Task statement ▸ Reproduce exactly the lines from the line containing "160%N | 5760%N" through the end of the records below, including both ends, and nothing else.
Records to process START
(** * fb-backend: the posting and session-validation endpoints of src/server.js

    A shallow embedding of the two request handlers [app.post('/api/validate')]
    and [app.post('/api/share')] of src/server.js, with the JavaScript values,
    numbers and strings they handle, and the browser (Puppeteer) as an external
    world answering each call. *)

From Stdlib Require Import List Bool ZArith Lia String Ascii.
From Stdlib Require Decimal DecimalNat.
Import ListNotations.
Open Scope Z_scope.

(** ** JavaScript strings

    A JavaScript string is a sequence of UTF-16 code units. *)
Definition jsstr := list N.

(** A string literal of the source, written with Rocq's ASCII literals. *)
Definition js (s : string) : jsstr := map N_of_ascii (list_ascii_of_string s).

Definition jsstr_eqb (a b : jsstr) : bool :=
  if list_eq_dec N.eq_dec a b then true else false.

(** WhiteSpace and LineTerminator code units (ECMA-262 12.2, 12.3): the
    characters [String.prototype.trim] and [parseInt] skip. *)
Definition is_js_space (c : N) : bool :=
  match c with
  | 9%N | 10%N | 11%N | 12%N | 13%N | 32%N | 160%N | 5760%N
  | 8232%N | 8233%N | 8239%N | 8287%N | 12288%N | 65279%N => true
  | _ => (8192 <=? c)%N && (c <=? 8202)%N
  end.

Fixpoint trim_start (s : jsstr) : jsstr :=
  match s with
  | c :: t => if is_js_space c then trim_start t else s
  | [] => []
  end.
Records to process END
Your response ▸
  | 9%N | 10%N | 11%N | 12%N | 13%N | 32%N | 160%N | 5760%N
  | 8232%N | 8233%N | 8239%N | 8287%N | 12288%N | 65279%N => true
  | _ => (8192 <=? c)%N && (c <=? 8202)%N
  end.

Fixpoint trim_start (s : jsstr) : jsstr :=
  match s with
  | c :: t => if is_js_space c then trim_start t else s
  | [] => []
  end.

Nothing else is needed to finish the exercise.